Give back exactly the lines of the entries below from the line with "- intros j j' y y' Hj Hj' Hy Hy' E." to the line with "left. destruct (decide (k = j)) as [<-|].", inclusive, and only those.

Data for the task:
»»

(** One execution moves on. *)
Lemma exec_update lim s k x x' g :
  SysInv lim s → Sys.execs s !! k = Some x →
  x_id x' = x_id x → x_dag x' = x_dag x → pc_armed x' →
  InnerInv g → running g = running (Sys.inner s) → terminalized g = terminalized (Sys.inner s) →
  (∀ c, ResourceGauge.usage (gauge g) c + holds c k x
        = ResourceGauge.usage (gauge (Sys.inner s)) c + holds c k x') →
  (∀ c, ResourceGauge.usage (gauge g) c ≤ ResourceLimits.get lim c) →
  SysInv lim (Sys.MkSys g (<[k := x']> (Sys.execs s)) (Sys.next s) (Sys.cancelled s)).
Proof.
  intros [_ Hu Hl Hd Hps Hq Hsq Ha Ho Hfr Hpc] Hk Hid Hdag Hpc' HI Er Et Hus Hlim.
  assert (Hold : ∀ j y, <[k := x']> (Sys.execs s) !! j = Some y →
            ∃ y0, Sys.execs s !! j = Some y0 ∧ x_id y = x_id y0 ∧ x_dag y = x_dag y0).
  { intros j y. rewrite lookup_insert_Some. intros [[<- <-]|[_ Hj]]; eauto. }
  split; cbn [Sys.inner Sys.execs Sys.next]; try done; rewrite ?Er, ?Et.
  - intros c. pose proof (msum_insert (holds c) (Sys.execs s) k x x' Hk). specialize (Hus c).
    specialize (Hu c). lia.
  - intros j y Hj Hy. destruct (Hold _ _ Hj) as (y0 & Hj0 & -> & E). rewrite E in Hy. eauto.
  - intros id c Hin. by apply elem_of_nil in Hin.
  - intros j j' y y' Hj Hj' Hy Hy' E.
    destruct (Hold _ _ Hj) as (y0 & Hj0 & E0 & D0), (Hold _ _ Hj') as (y1 & Hj1 & E1 & D1).
    eapply Hq; [exact Hj0|exact Hj1|congruence..].
  - intros j y id c _ _ Hin. by apply elem_of_nil in Hin.
  - intros id Hrun. destruct (Ho _ Hrun) as [(j & y & Hj & Hy & <-)|Hin]; [|by apply elem_of_nil in Hin].
    left. destruct (decide (k = j)) as [<-|].
    + exists k, x'. rewrite lookup_insert_eq. simplify_eq. split; [done|]. by rewrite Hdag.
    + exists j, y. by rewrite lookup_insert_ne.
  - intros j Hj. rewrite lookup_insert_ne; [by apply Hfr|]. intros ->. rewrite Hfr in Hk; done.
  - intros j y. rewrite lookup_insert_Some. intros [[_ <-]|[_ Hj]]; [done|eauto].
Qed.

««

Output for this task:
  - intros j j' y y' Hj Hj' Hy Hy' E.
    destruct (Hold _ _ Hj) as (y0 & Hj0 & E0 & D0), (Hold _ _ Hj') as (y1 & Hj1 & E1 & D1).
    eapply Hq; [exact Hj0|exact Hj1|congruence..].
  - intros j y id c _ _ Hin. by apply elem_of_nil in Hin.
  - intros id Hrun. destruct (Ho _ Hrun) as [(j & y & Hj & Hy & <-)|Hin]; [|by apply elem_of_nil in Hin].
    left. destruct (decide (k = j)) as [<-|].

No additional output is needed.